The Nasdaq Biotechnology Index fell 11.2% in December, and clinical-stage companies, like Viking Therapeutics (NASDAQ:VKTX) fell harder than their established peers. The company didn’t have anything to say last month, but that didn’t stop its share price from tumbling 32.2% last month, according to data from S&P Global Market Intelligence.
Viking Therapeutics has been quiet since reporting 12-week data from a non-alcoholic fatty liver disease (NAFLD) study with its lead candidate. VK2809 is a thyroid beta-receptor (TRB) agonist, similar to one in later-stage development from Madrigal Pharmaceuticals (NASDAQ:MDGL) called MGL-3196. Viking’s TRB-agonist appears more effective than Madrigal’s, but it’s hard to say which is better because they were tested on different patient populations.
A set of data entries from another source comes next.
(* ===== verification/LimiterSteps.v ===== *)
(** * The limiter under concurrent connections (limiter/limiter.go)

    Every connection calls [CheckLimit] in a goroutine of its own, and the report
    task calls [CommitOnlineDeviceReport]; nothing but the [sync.Map]s keeps them
    apart. Here both are sequences of steps: a step is one operation on a
    [sync.Map] or on a field, and the steps of any number of calls interleave as a
    schedule says. Address maps are objects that a goroutine can hold while others
    change them or take them out of [UserOnlineIP]. Limiter.v has the same
    operations as one step.

    A [Range] goes through the keys that are in the map when it starts, looks each
    up when its turn comes, and may, if the schedule chooses so, also see a key
    that came later. The maps of [OldUserOnline] are not changed once they are
    there, so that reading one is one step, and so is loading the user with the
    effect of an expired limit. A call reads the clock once; new users and alive
    lists, which other tasks set, are not among the steps. *)

From Stdlib Require Import Ascii.
From S2P Require Import Prelude GoStrings Panel Limiter.

Module LimiterSteps.
Import GoStrings Limiter.

(** The address map that was there for a user, or the one a goroutine made. *)
Inductive MapId := Initial (taguuid : string) | Created (thread : nat).

#[global] Instance MapId_eq_dec : EqDecision MapId.
Proof. solve_decision. Defined.

#[global] Instance MapId_countable : Countable MapId.
Proof.
  refine (inj_countable' (λ m, match m with Initial t => inl t | Created i => inr i end)
            (λ s, match s with inl t => Initial t | inr i => Created i end) _).
  by intros [].
Defined.

#[global] Instance Initial_inj : Inj (=) (=) Initial.
Proof. by intros ?? [=]. Qed.

Section steps.
Context `{RL : RateLimit} {RO : RangeOrder string}.
Implicit Types l : Limiter.

(** The fields of the limiter but [UserOnlineIP], the keys of [UserOnlineIP] with the
    objects they lead to, and the objects. *)
Record Shared := mkShared {
  lim : Limiter;
  online : gmap string MapId;
  ipMaps : gmap MapId (gmap string Z)
}.
Implicit Types s : Shared.

Definition withLim l s : Shared := mkShared l (online s) (ipMaps s).
Definition withOnline o s : Shared := mkShared (lim s) o (ipMaps s).
Definition withIPMap (m : MapId) (v : gmap string Z) s : Shared := mkShared (lim s) (online s) (<[m := v]> (ipMaps s)).

Definition ipMapOf (m : MapId) s : gmap string Z := default ∅ (ipMaps s !! m).

(** A limiter as the objects it consists of, and what the objects are as a limiter. *)
Definition load l : Shared :=
  mkShared (withUserOnlineIP ∅ l) (map_imap (λ t _, Some (Initial t)) (UserOnlineIP l)) (kmap Initial (UserOnlineIP l)).

Definition view s : Limiter := withUserOnlineIP ((λ m, ipMapOf m s) <$> online s) (lim s).

(** ** CheckLimit *)

Record Request := mkRequest { now : Z; taguuid : string; address : string; noUDPsource : bool }.

(** [ip] after its first line. *)
Definition ip (r : Request) : string := TrimPrefix (address r) "::ffff:".

(** The variables of a call once the user is loaded. *)
Record Locals := mkLocals {
  uid : Z;
  deviceLimit : Z;
  userLimit : Z;
  knownDeviceCount : Z;
  ipMap : MapId;
  created : bool
}.

Definition withKnown (known : Z) (x : Locals) : Locals :=
  mkLocals (uid x) (deviceLimit x) (userLimit x) known (ipMap x) (created x).

Definition withMap (m : MapId) (c : bool) (x : Locals) : Locals :=
  mkLocals (uid x) (deviceLimit x) (userLimit x) (knownDeviceCount x) m c.

(** Where a call is: the operation it does next. *)
Inductive Pc :=
| LoadUser                                            (* [UserLimitInfo.Load] *)
| CountKnown (x : Locals)                             (* [getAliveIP], [recentReportedLocalIPCount] *)
| LoadMap (x : Locals)                                (* [getOrCreateUserOnlineIPMap]: [Load] *)
| CreateMap (x : Locals)                              (* its [LoadOrStore] *)
| LoadIP (x : Locals)                                 (* [ipMap.Load(ip)] *)
| AskKnown (x : Locals)                               (* [isKnownAliveIP] *)
| LoadPending (x : Locals)                            (* [pendingNewIPCount]: [Load] *)
| StartCount (x : Locals) (m : MapId)                 (* its [Range] *)
| Counting (x : Locals) (m : MapId) (seen todo : list string) (count : Z)
| StartDrop (x : Locals) (pending : Z)                (* [dropOnePendingUnknownIP]: [Range] *)
| Dropping (x : Locals) (pending : Z) (seen todo : list string)
| DropIP (x : Locals) (pending : Z) (old : string)    (* its [Delete] *)
| StoreIP (x : Locals)                                (* [ipMap.Store(ip, uid)] *)
| DeleteMap                                           (* [UserOnlineIP.Delete] *)
| LoadBucket (limit : Z)                              (* [SpeedLimiter.Load] *)
| StoreBucket (limit : Z)                             (* [SpeedLimiter.LoadOrStore] *)
| Done (b : option Bucket) (reject : bool).

Definition udpSourceTracked (r : Request) l : bool := negb (noUDPsource r) && tracksUDPSource l.

(** After the device limit: the bucket. *)
Definition afterDevice (x : Locals) l : Pc :=
  let limit := Z.quot (wrap64 (determineSpeedLimit (NodeSpeedLimit l) (userLimit x) * 1000000)) 8 in
  if limit <=? 0 then Done None false else LoadBucket limit.

(** After pending addresses are counted, and one was dropped or not. *)
Definition decide_ (r : Request) (x : Locals) (pendingNewIP : Z) l : Pc :=
  if deviceLimit x <=? wrap64 (knownDeviceCount x + pendingNewIP) then
    if udpSourceTracked r l && (0 <? knownDeviceCount x)
       && (deviceLimit x =? wrap64 (knownDeviceCount x + pendingNewIP))
    then StoreIP x
    else if created x then DeleteMap else Done None true
  else StoreIP x.

Definition afterCount (r : Request) (x : Locals) (pendingNewIP : Z) l : Pc :=
  if (deviceLimit x <=? wrap64 (knownDeviceCount x + pendingNewIP))
     && udpSourceTracked r l && (0 <? knownDeviceCount x)
  then StartDrop x pendingNewIP else decide_ r x pendingNewIP l.

(** The next key of a [Range]: one that came later, if the schedule chooses one
    that is there, or the next of those it started with. *)
Definition nextKey (choice : option string) (seen todo : list string) (m : gmap string Z) : option (string * list string) :=
  match choice with
  | Some k =>
      if bool_decide (k ∉ seen) && bool_decide (k ∉ todo) && bool_decide (is_Some (m !! k)) then Some (k, todo)
      else match todo with [] => None | k :: todo => Some (k, todo) end
  | None => match todo with [] => None | k :: todo => Some (k, todo) end
  end.

Definition isPendingAt (r : Request) (x : Locals) l (m : gmap string Z) (k : string) : bool :=
  match m !! k with
  | Some u => isPendingNewIP (now r) (uid x) l (k, u)
  | None => false
  end.

Definition callStep (i : nat) (choice : option string) (r : Request) (p : Pc) s : Pc * Shared :=
  match p with
  | LoadUser =>
      match UserLimits (lim s) !! taguuid r with
      | None => (Done None true, s)
      | Some u =>
          let '(l, userLimit) := userSpeedLimit (now r) (taguuid r) u (lim s) in
          let deviceLimit := if DeviceLimit u <=? 0 then getDefaultDeviceLimit l else DeviceLimit u in
          let x := mkLocals (UID u) deviceLimit userLimit 0 (Initial (taguuid r)) false in
          (if noUDPsource r || tracksUDPSource l then CountKnown x else afterDevice x l, withLim l s)
      end
  | CountKnown x =>
      (LoadMap (withKnown (wrap64 (getAliveIP (uid x) (lim s) + recentReportedLocalIPCount (now r) (uid x) (lim s))) x), s)
  | LoadMap x =>
      match online s !! taguuid r with
      | Some m => (LoadIP (withMap m false x), s)
      | None => (CreateMap x, s)
      end
  | CreateMap x =>
      match online s !! taguuid r with
      | Some m => (LoadIP (withMap m false x), s)
      | None => (LoadIP (withMap (Created i) true x),
                 withOnline (<[taguuid r := Created i]> (online s)) (withIPMap (Created i) ∅ s))
      end
  | LoadIP x =>
      match ipMapOf (ipMap x) s !! ip r with
      | Some _ => (afterDevice x (lim s), s)
      | None => (AskKnown x, s)
      end
  | AskKnown x =>
      (if negb (isKnownAliveIP (now r) (uid x) (ip r) (lim s)) && (0 <? deviceLimit x) then LoadPending x else StoreIP x, s)
  | LoadPending x =>
      match online s !! taguuid r with
      | None => (afterCount r x 0 (lim s), s)
      | Some m => (StartCount x m, s)
      end
  | StartCount x m => (Counting x m [] (range_list (ipMapOf m s)).*1 0, s)
  | Counting x m seen todo count =>
      match nextKey choice seen todo (ipMapOf m s) with
      | None => (afterCount r x count (lim s), s)
      | Some (k, todo) =>
          (Counting x m (k :: seen) todo (if isPendingAt r x (lim s) (ipMapOf m s) k then count + 1 else count), s)
      end
  | StartDrop x pending => (Dropping x pending [] (range_list (ipMapOf (ipMap x) s)).*1, s)
  | Dropping x pending seen todo =>
      match nextKey choice seen todo (ipMapOf (ipMap x) s) with
      | None => (decide_ r x pending (lim s), s)
      | Some (k, todo) =>
          (if isPendingAt r x (lim s) (ipMapOf (ipMap x) s) k then DropIP x pending k
           else Dropping x pending (k :: seen) todo, s)
      end
  | DropIP x pending old =>
      (decide_ r x (if 0 <? pending then pending - 1 else pending) (lim s),
       withIPMap (ipMap x) (delete old (ipMapOf (ipMap x) s)) s)
  | StoreIP x => (afterDevice x (lim s), withIPMap (ipMap x) (<[ip r := uid x]> (ipMapOf (ipMap x) s)) s)
  | DeleteMap => (Done None true, withOnline (delete (taguuid r) (online s)) s)
  | LoadBucket limit =>
      match SpeedLimiter (lim s) !! taguuid r with
      | Some b => (Done (Some b) false, s)
      | None => (StoreBucket limit, s)
      end
  | StoreBucket limit =>
      match SpeedLimiter (lim s) !! taguuid r with
      | Some b => (Done (Some b) false, s)
      | None =>
          let b := NewBucketWithQuantum 1000000000 limit limit in
          (Done (Some b) false, withLim (withSpeedLimiter (<[taguuid r := b]> (SpeedLimiter (lim s))) (lim s)) s)
      end
  | Done b reject => (Done b reject, s)
  end.

(** ** CommitOnlineDeviceReport *)

Inductive CommitPc :=
| NextReported (rest : list Panel.OnlineUser) (nextOld : gmap string oldOnlineValue)
| LoadOnline (o : Panel.OnlineUser) (rest : list Panel.OnlineUser) (nextOld : gmap string oldOnlineValue)
| LoadReported (o : Panel.OnlineUser) (rest : list Panel.OnlineUser) (nextOld : gmap string oldOnlineValue) (m : MapId)
| DeleteReported (o : Panel.OnlineUser) (rest : list Panel.OnlineUser) (nextOld : gmap string oldOnlineValue) (m : MapId)
| AskEmpty (o : Panel.OnlineUser) (rest : list Panel.OnlineUser) (nextOld : gmap string oldOnlineValue) (m : MapId)
| DeleteEmpty (o : Panel.OnlineUser) (rest : list Panel.OnlineUser) (nextOld : gmap string oldOnlineValue)
| Committed.

Definition commitStep (reportedAt : Z) (p : CommitPc) s : CommitPc * Shared :=
  match p with
  | NextReported [] nextOld => (Committed, withLim (withOldUserOnline nextOld (lim s)) s)
  | NextReported (o :: rest) nextOld =>
      if (Panel.ou_UID o <=? 0) || bool_decide (Panel.ou_IP o = "") then (NextReported rest nextOld, s)
      else
        let nextOld := <[Panel.ou_IP o := OldEntry (mkOldOnlineEntry (Panel.ou_UID o) reportedAt)]> nextOld in
        (if bool_decide (Panel.ou_TagUUID o = "") then NextReported rest nextOld else LoadOnline o rest nextOld, s)
  | LoadOnline o rest nextOld =>
      (match online s !! Panel.ou_TagUUID o with
       | None => NextReported rest nextOld
       | Some m => LoadReported o rest nextOld m
       end, s)
  | LoadReported o rest nextOld m =>
      (match ipMapOf m s !! Panel.ou_IP o with
       | Some currentUID =>
           if currentUID =? Panel.ou_UID o then DeleteReported o rest nextOld m else AskEmpty o rest nextOld m
       | None => AskEmpty o rest nextOld m
       end, s)
  | DeleteReported o rest nextOld m => (AskEmpty o rest nextOld m, withIPMap m (delete (Panel.ou_IP o) (ipMapOf m s)) s)
  | AskEmpty o rest nextOld m =>
      (if bool_decide (ipMapOf m s = ∅) then DeleteEmpty o rest nextOld else NextReported rest nextOld, s)
  | DeleteEmpty o rest nextOld => (NextReported rest nextOld, withOnline (delete (Panel.ou_TagUUID o) (online s)) s)
  | Committed => (Committed, s)
  end.

(** ** Schedules *)

Inductive Thread :=
| Call (r : Request) (p : Pc)
| Commit (reportedAt : Z) (p : CommitPc).

Definition threadStep (i : nat) (choice : option string) (th : Thread) s : Thread * Shared :=
  match th with
  | Call r p => let '(p, s) := callStep i choice r p s in (Call r p, s)
  | Commit t p => let '(p, s) := commitStep t p s in (Commit t p, s)
  end.

Record System := mkSystem { shared : Shared; threads : list Thread }.

(** One step of goroutine [i], with what its [Range] sees. *)
Definition step (e : nat * option string) (y : System) : System :=
  match threads y !! e.1 with
  | None => y
  | Some th => let '(th, s) := threadStep e.1 e.2 th (shared y) in mkSystem s (<[e.1 := th]> (threads y))
  end.

Definition run (schedule : list (nat * option string)) (y : System) : System := foldl (λ y e, step e y) y schedule.

Definition start l (ths : list Thread) : System := mkSystem (load l) ths.

Definition newCall (r : Request) : Thread := Call r LoadUser.
Definition newCommit (reportedAt : Z) (reported : list Panel.OnlineUser) : Thread := Commit reportedAt (NextReported reported ∅).

(** What a call answered. *)
Definition answer (th : Thread) : option (option Bucket * bool) :=
  match th with Call _ (Done b reject) => Some (b, reject) | _ => None end.
End steps.
End LimiterSteps.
Many patients with NAFLD progress to a state of chronic inflammation called non-alcoholic steatohepatitis (NASH). This condition threatens the lives of an estimated 20 million Americans right now, and there aren’t any available treatments yet. The first TRB-agonist approved to treat NASH will almost certainly become a blockbuster drug, although there’s probably plenty of room for me-too drugs.
Viking expects to initiate further clinical studies with VK2809 this year, but the company hasn’t yet provided a timeline.
Since NASH progresses too slowly to wait for outcome studies, the FDA is willing to review a candidate that reduces inflammation without worsening fibrosis, or vice versa. Viking’s candidate helped two-thirds of a small group of NAFLD patients achieve a 50% or better liver fat reduction, but these patients didn’t have any inflammation or fibrosis to work with.
Until we see results from studies with similar patients, comparisons between Madrigal’s and Viking’s TRB-agonists need to be taken with a grain of salt.